(** The subscriber: dump, fold the dump, then take, read and fold. *)
Inductive subscriber_step (s : LinkSubscriber) : sys → sys → Prop :=
| step_dump links q st evs l :
    l ≡ₚ map_to_list links →
    subscriber_step s (mkSys links q Starting st evs) (mkSys links q (Dumping l.*2) st evs)
| step_snapshot links q st evs ls w w' st' evs' :
    Rtnl.readSnapshot (E:=unit) (Ev:=unit) s (mret (inr ls)) w = (inr (st', evs'), w') →
    subscriber_step s (mkSys links q (Dumping ls) st evs) (mkSys links q Idle st' evs')
| step_skip links upd q st evs :
    watches s (lu_name upd) = false →
    subscriber_step s (mkSys links (upd :: q) Idle st evs) (mkSys links q Idle st evs)
| step_take links upd q st evs :
    watches s (lu_name upd) = true →
    subscriber_step s (mkSys links (upd :: q) Idle st evs) (mkSys links q (Reading (lu_name upd)) st evs)
| step_read links q st evs name upd w w' :
    Rtnl.reconcileVia (lookup_link links) name w = (inr upd, w') →
    subscriber_step s (mkSys links q (Reading name) st evs) (mkSys links q (Folding name upd) st evs)
| step_fold links q st evs name upd w w' st' ev :
    Rtnl.handleUpdate (E:=unit) (Ev:=unit) s st upd w = ((st', ev), w') →
    subscriber_step s (mkSys links q (Folding name upd) st evs) (mkSys links q Idle st' (evs ++ option_list ev)).

Definition sys_step (s : LinkSubscriber) (y y' : sys) : Prop := kernel_step y y' ∨ subscriber_step s y y'.

(** What the state map holds for a link. *)
Definition link_state (name : string) (l : option Link) : option LinkState :=
  (λ l, mkLinkState name (carrierFromFlags (l_rawflags l)) (l_operstate l)) <$> l.

(** What a read of a link returns. *)
Definition current_of (name : string) (l : option Link) : LinkUpdate :=
  match l with Some l => linkUpdateFromLink l | None => mkLinkUpdate RTM_DELLINK 0 (mkLink name 0 0) end.

Definition named (links : gmap string Link) : Prop := map_Forall (λ name l, l_name l = name) links.

(** A notification of the link is still queued. *)
Definition queued (q : list LinkUpdate) (name : string) : Prop := ∃ upd, upd ∈ q ∧ lu_name upd = name.

(** A dump as a map; a link listed again replaces the earlier one. *)
Definition dumped (ls : list Link) : gmap string Link := list_to_map (reverse ((λ l, (l_name l, l)) <$> ls)).

Lemma dumped_snoc ls l : dumped (ls ++ [l]) = <[l_name l := l]> (dumped ls).
Proof. unfold dumped. by rewrite fmap_app, reverse_app. Qed.

(** What the subscriber is known to hold of a watched link that no queued
    notification is about. *)
Definition up_to_date (y : sys) (name : string) : Prop :=
  match y_pc y with
  | Starting => True
  | Dumping ls => dumped ls !! name = y_links y !! name
  | Idle => y_state y !! name = link_state name (y_links y !! name)
  | Reading name' => name' = name ∨ y_state y !! name = link_state name (y_links y !! name)
  | Folding name' upd =>
      if decide (name' = name) then upd = current_of name (y_links y !! name)
      else y_state y !! name = link_state name (y_links y !! name)
  end.

Record sys_inv (s : LinkSubscriber) (y : sys) : Prop := {
  yi_named : named (y_links y);
  yi_tracks : tracks s (y_state y) (y_events y);
  yi_pc : match y_pc y with
          | Reading name => watches s name = true
          | Folding name upd => watches s name = true ∧ lu_name upd = name ∧
              ∃ l, upd = current_of name l
          | Starting => y_state y = ∅ ∧ y_events y = []
          | Dumping ls => y_state y = ∅ ∧ y_events y = []
          | Idle => True
          end;
  yi_known name : watches s name = true → queued (y_queue y) name ∨ up_to_date y name
}.

Lemma named_insert links l : named links → named (<[l_name l := l]> links).
Proof. intros Hn. by apply map_Forall_insert_2. Qed.

Lemma queued_app q upd name : queued q name → queued (q ++ [upd]) name.
Proof. intros (u & Hu & Hn). exists u. split; [apply elem_of_app; by left|done]. Qed.

Lemma queued_last q upd : queued (q ++ [upd]) (lu_name upd).
Proof. exists upd. split; [apply elem_of_app; right; apply list_elem_of_here|done]. Qed.

Lemma kernel_step_inv s y y' : kernel_step y y' → sys_inv s y → sys_inv s y'.
Proof.
  assert (Hgo : ∀ name upd links links' q p st evs, lu_name upd = name → named links' →
    (∀ n, n ≠ name → links' !! n = links !! n) →
    sys_inv s (mkSys links q p st evs) → sys_inv s (mkSys links' (q ++ [upd]) p st evs)).
  { intros name upd links links' q p st evs Hu Hn Heq [H1 H2 H3 H4]. split; [done|done|done|].
    intros n Hw. cbn [y_queue]. destruct (decide (n = name)) as [-> |Hne].
    - left. rewrite <- Hu. apply queued_last.
    - destruct (H4 n Hw) as [Hq|Hup]; [left; by apply queued_app|right].
      unfold up_to_date in *. cbn [y_pc y_links y_state] in *. by rewrite Heq. }
  intros [l upd links q p st evs Hu|name upd links q p st evs Hu] Hi.
  - eapply Hgo; [exact Hu| | |exact Hi]; [by apply named_insert, Hi|].
    intros n Hne. by apply lookup_insert_ne.
  - eapply Hgo; [exact Hu| | |exact Hi]; [by apply map_Forall_delete, Hi|].
    intros n Hne. by apply lookup_delete_ne.
Qed.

To do: If a line falls between the first line of the records and the line containing "subscriber_step s (mkSys links q Starting", inclusive, repeat it exactly; leave out all others.

Reply to the task:
(** The subscriber: dump, fold the dump, then take, read and fold. *)
Inductive subscriber_step (s : LinkSubscriber) : sys → sys → Prop :=
| step_dump links q st evs l :
    l ≡ₚ map_to_list links →
    subscriber_step s (mkSys links q Starting st evs) (mkSys links q (Dumping l.*2) st evs)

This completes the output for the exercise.